Nei grandi testi le donne purtroppo sono state sempre tenute poco in
considerazione, ma se facciamo un’attenta analisi della Prima
guerra mondiale, il mondo è andato avanti perché le donne lo
portavano avanti. Certo, la guerra era combattuta dagli uomini, ma
mentre gli uomini erano al fronte le donne si occupavano dei campi,
delle fabbriche e così via. Se si è potuto tornare alla normalità
dopo la guerra è stato anche perché c’erano le donne».
Come
è nata l’idea di questo secondo romanzo?
«Ho
sempre pensato che “L’angelo del Grappa” fosse un romanzo
completo: il lettore quando finisce il libro conclude un percorso.

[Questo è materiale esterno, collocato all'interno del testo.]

(* ===== verification/Sides.v ===== *)
(** * Two queues of one primitive, seen apart (internal/primitives/waiter.go)

    A readers-writer lock parks readers and writers in two queues whose
    waiters come from one pool.  Waiter.v states the parking protocol [WInv]
    for all of them together; this file shows that it also holds for each
    queue with the goroutines that use it ([side]), so that a waiter
    published in one queue is never signalled through the other, and relates
    the size counter of a queue to what is linked in it. *)

From Stdlib Require Import ZArith Lia.
From stdpp Require Import base list gmap strings.
From S2P Require Import Prelude Waiter.

#[local] Open Scope Z_scope.
#[local] Open Scope sync_scope.

(** ** The references of one side to a waiter *)

Definition refs (x : nat) (rs : list role) (its : list nat) : Z :=
  cnt priv x rs + cnt shared x rs + cnt canc x rs + occ x its +
  cnt raw x rs + cnt dead x rs + cnt alive x rs.

Lemma refs_nonneg x rs its : 0 <= refs x rs its.
Proof.
  unfold refs. pose proof (cnt_nonneg priv x rs). pose proof (cnt_nonneg shared x rs).
  pose proof (cnt_nonneg canc x rs). pose proof (cnt_nonneg raw x rs). pose proof (cnt_nonneg dead x rs).
  pose proof (cnt_nonneg alive x rs). pose proof (occ_nonneg x its). lia.
Qed.

Lemma cnt_app f x A B : cnt f x (A ++ B) = cnt f x A + cnt f x B.
Proof. apply sumf_app. Qed.

(** The protocol for all goroutines together and for each side alone. *)
Record Sides (A B : list role) (ia ib : list nat) (s : wstore) : Prop := {
  sides_all : WInv (A ++ B) (ia ++ ib) s;
  sides_l : WInv A ia s;
  sides_r : WInv B ib s
}.

Lemma WInv_swap A B ia ib s : WInv (A ++ B) (ia ++ ib) s -> WInv (B ++ A) (ib ++ ia) s.
Proof.
  intros H x. specialize (H x). rewrite !cnt_app, occ_app in *.
  rewrite !(Z.add_comm (cnt _ x B)), (Z.add_comm (occ x ib)). exact H.
Qed.

Lemma Sides_sym A B ia ib s : Sides A B ia ib s -> Sides B A ib ia s.
Proof. intros [H1 H2 H3]. split; [by apply WInv_swap|done..]. Qed.

(** A waiter belongs to one side. *)
Lemma Sides_apart A B ia ib s x :
  Sides A B ia ib s -> 1 <= refs x A ia -> refs x B ib = 0.
Proof.
  intros [H1 H2 H3] Hx. specialize (H1 x). specialize (H2 x). specialize (H3 x).
  unfold refs in *. unfold wok in *. rewrite !cnt_app, occ_app in H1.
  assert (Hd : forall a b : Z, 1 <= a + b -> 1 <= a \/ 1 <= b) by (intros; lia).
  destruct (Ready (wget s x)), (cancelled (wget s x)); simpl in *; lia.
Qed.

(** Only [x] differs. *)
Definition only (x : nat) (s s' : wstore) : Prop :=
  forall y, y <> x ->
    wget s' y = wget s y /\ occ y (pool s') = occ y (pool s) /\ (nextp s' <= y -> nextp s <= y)%nat.

Lemma WInv_frame rs its s s' x A ia :
  WInv rs its s -> refs x rs its = 0 -> only x s s' -> WInv A ia s' -> WInv rs its s'.
Proof.
  intros H Hx Ho HA y. destruct (decide (y = x)) as [->|Hne].
  - specialize (HA x). specialize (H x). unfold refs, wok in *.
    destruct (Ready (wget s' x)), (cancelled (wget s' x)); simpl; lia.
  - destruct (Ho y Hne) as (-> & -> & Hn). specialize (H y). unfold wok in *. tauto.
Qed.

(** ** What a step touches *)

Definition mentions (x : nat) (r : role) : Prop :=
  own r = OPriv x \/ own r = OShared x \/ own r = OCanc x \/
  hand r = HRaw x \/ hand r = HDead x \/ hand r = HSig x.

Lemma mentions_refs x r rs its t : rs !! t = Some r -> mentions x r -> 1 <= refs x rs its.
Proof.
  intros Ht Hm. pose proof (fun f => cnt_pos f x rs t r Ht) as Hp. unfold refs.
  pose proof (cnt_nonneg priv x rs). pose proof (cnt_nonneg shared x rs).
  pose proof (cnt_nonneg canc x rs). pose proof (cnt_nonneg raw x rs). pose proof (cnt_nonneg dead x rs).
  pose proof (cnt_nonneg alive x rs). pose proof (occ_nonneg x its).
  destruct Hm as [E|[E|[E|[E|[E|E]]]]];
    [specialize (Hp priv)|specialize (Hp shared)|specialize (Hp canc)|specialize (Hp raw)
    |specialize (Hp dead)|specialize (Hp alive)];
    unfold priv, shared, canc, raw, dead, alive in Hp; rewrite E in Hp; specialize (Hp eq_refl);
    unfold priv, shared, canc, raw, dead, alive in *; lia.
Qed.

(** A goroutine with role [r] touches a waiter it refers to or takes a new
    one from the pool. *)
Definition touches (r : role) (s s' : wstore) : Prop :=
  s' = s \/ exists x, only x s s' /\ (mentions x r \/ x ∈ pool s \/ (nextp s <= x)%nat).

(** A step of a goroutine of one side is no step for the other. *)
Lemma Sides_other A B ia ib s s' t r C ic :
  Sides A B ia ib s -> A !! t = Some r -> touches r s s' -> WInv C ic s' -> WInv B ib s'.
Proof.
  intros HS Ht [->|(x & Ho & Hx)] HC; [apply HS|].
  eapply WInv_frame; [apply HS| |exact Ho|exact HC].
  destruct Hx as [Hm|Hx]; [eapply Sides_apart; [exact HS|by eapply mentions_refs]|].
  pose proof (sides_all _ _ _ _ _ HS x) as H. pose proof (sides_l _ _ _ _ _ HS x) as HA.
  pose proof (sides_r _ _ _ _ _ HS x) as HB. unfold wok, refs in *. rewrite !cnt_app, occ_app in H.
  destruct Hx as [Hx%occ_elem|Hx]; lia.
Qed.

Lemma touches_id r s : touches r s s.
Proof. by left. Qed.

Lemma only_wset x v s : only x s (wset x v s).
Proof. intros y Hy. by rewrite wget_wset_ne. Qed.

Lemma touches_wset x v s r : mentions x r -> touches r s (wset x v s).
Proof. intros H. right. exists x. split; [apply only_wset|by left]. Qed.

Lemma touches_put x s r : mentions x r -> touches r s (putWaiter x s).
Proof.
  intros H. right. exists x. split; [|by left]. intros y Hy. rewrite wget_put, decide_False by done.
  rewrite pool_put, nextp_put. unfold occ. simpl. by rewrite hit_ne by done.
Qed.

Lemma touches_signal x s r : mentions x r -> touches r s (Signal x s).
Proof. apply touches_wset. Qed.

Lemma touches_cancel x s r : mentions x r -> touches r s (cancelWaiter x s).
Proof. apply touches_wset. Qed.

Lemma touches_wait x s s' r : mentions x r -> Wait x s = Some s' -> touches r s s'.
Proof. unfold Wait. intros H E. destruct (Ready _); simplify_eq. by apply touches_wset. Qed.

Lemma touches_ctx o d b x s s' r : mentions x r -> WaitContext o d x s = Some (b, s') -> touches r s s'.
Proof. intros H [[_ ?]|(_ & -> & _)]%WaitContext_inv; [by eapply touches_wait|apply touches_id]. Qed.

Lemma touches_get o x s s' r : getWaiter o s = (x, s') -> touches r s s'.
Proof.
  unfold getWaiter, poolGet. intros E. right. exists x.
  destruct (pool s !! pick o) as [y|] eqn:Ey; simplify_eq.
  - split; [|right; left; by eapply list_elem_of_lookup_2]. intros y Hy.
    rewrite wget_wset_ne by done. rewrite !wget_mkStore. split; [done|]. split; [|done]. simpl.
    unfold occ. rewrite (sumf_delete _ _ _ _ Ey), hit_ne by done. lia.
  - split; [|right; right; done]. intros y Hy. rewrite wget_wset_ne by done. simpl. unfold wget. simpl.
    rewrite lookup_insert_ne by done. split; [done|]. split; [done|]. lia.
Qed.

Lemma touches_dequeue o p q r q' s s' :
  Dequeue_step p q s = (r, q', s') -> touches (Role o (dqHand p)) s s'.
Proof.
  destruct p as [|w|w|w]; simpl; intros E; repeat case_match; simplify_eq; try apply touches_id.
  apply touches_put. unfold mentions. simpl. auto 10.
Qed.

(** ** The size counter

    The counter lags behind the list: it misses the waiters linked by
    enqueuers that have not counted them yet, and still counts those unlinked
    by dequeuers that have not taken them off. *)
Definition sized (q : WaiterQueue) (linking unlinking : Z) : Prop :=
  int64_range (qsize q) /\ qsize q ≡₆₄ Z.of_nat (length (items q)) - linking + unlinking.

Definition unlinkingPc (p : dqpc) : Z := match p with DqSize _ => 1 | _ => 0 end.

Definition unlinkingOut (r : outcome dqpc (option nat)) : Z :=
  match r with Next p => unlinkingPc p | _ => 0 end.

(** Congruent sums with the same value. *)
Ltac eq64_lia := match goal with |- ?a ≡₆₄ ?b => replace b with a by lia; reflexivity end.

Lemma sized_new : sized NewWaiterQueue 0 0.
Proof. split; [unfold int64_range; simpl; lia|reflexivity]. Qed.

Lemma sized_link x q l u : sized q l u -> sized (Enqueue_link x q) (l + 1) u.
Proof. intros [Hr H]. split; [done|]. simpl. rewrite H, length_app. simpl. eq64_lia. Qed.

Lemma sized_count q l u : sized q l u -> sized (Enqueue_size q) (l - 1) u.
Proof. intros [Hr H]. split; [apply wrap64_range|]. simpl. rewrite add64_eq64, H. eq64_lia. Qed.

Lemma sized_dequeue p q s r q' s' l u :
  Dequeue_step p q s = (r, q', s') -> sized q l u -> sized q' l (u - unlinkingPc p + unlinkingOut r).
Proof.
  destruct p as [|w|w|w]; simpl; intros E [Hr H]; simplify_eq; simpl.
  - destruct (items q) as [|y k] eqn:Ei; simplify_eq; (split; [done|]); simpl in *; rewrite ?Ei, H; simpl; eq64_lia.
  - split; [apply wrap64_range|]. simpl. rewrite add64_eq64, H. eq64_lia.
  - destruct (cancelled _); simplify_eq; (split; [done|]); rewrite H; simpl; eq64_lia.
  - split; [done|]. rewrite H. eq64_lia.
Qed.

(** A queue that looks nonempty has a waiter linked, or an enqueuer or a
    dequeuer is between its two steps. *)
Lemma sized_nonempty q l u :
  sized q l u -> IsEmpty q = false -> items q <> [] \/ l <> 0 \/ u <> 0.
Proof.
  unfold IsEmpty, Size. intros [Hr H] E.
  destruct (decide (items q = [])) as [Ei|]; [|by left].
  destruct (decide (l = 0)) as [->|]; [|by right; left].
  destruct (decide (u = 0)) as [->|]; [|by right; right].
  rewrite Ei in H. exfalso. apply eq64_inj in H; [|done|unfold int64_range; simpl; lia].
  rewrite H in E. done.
Qed.

#[export] Hint Resolve touches_id touches_put touches_signal touches_cancel touches_wait touches_ctx
  touches_get touches_dequeue : sync.
#[export] Hint Extern 1 (mentions _ _) => unfold mentions; simpl; tauto : sync.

Non avevo pensato ad un seguito, ma in qualche modo “Lo chiamavano
Alpe Madre” lo è diventato in maniera naturale. Per me è stato
semplice scegliere Angelo come protagonista. A distanza di dieci anni
troviamo un Angelo più grande, così come è cresciuto il romanzo e
chi l’ha scritto. È un modo di raccontarmi e di raccontare il
Grappa in maniera più matura».
Amore
e guerra sono due concetti per certi versi contrapposti, per altri
vicini se pensiamo per esempio all’amore per la patria. Si può
ancora parlare di amore per la patria ai giorni nostri?
«Il
senso della patria di oggi e il senso della patria di cent’anni fa
sono due cose differenti. Penso che in questo momento storico sia più
legato al senso di conservazione e tutela. Amare la patria significa
in qualche modo amare e difendere un territorio, facendo il possibile
perché mantenga inalterata la sua biodiversità. È un concetto
molto diverso da quello di cent’anni fa: al tempo, per l’amore di
patria, si andava anche a sacrificare un territorio. Se ci pensiamo
la guerra ha devastato luoghi come l’Altopiano dei Sette Comuni, il
Grappa, le Dolomiti».
Storia
e finzione. Nel libro racconti di alcuni episodi realmente accaduti
durante la Prima guerra mondiale. Quali sono?
«Racconto
dell’assalto del maggio del 1918, un fatto fondamentale anche ne
“L’angelo del Grappa” ma dalla visione opposta, dalla parte
dell’esercito austroungarico. Questa scena è stato il frutto di
dieci anni di studi che mi hanno portato a leggere e cercare visioni
differenti di quella che è stata la Grande Guerra, anche sul Grappa.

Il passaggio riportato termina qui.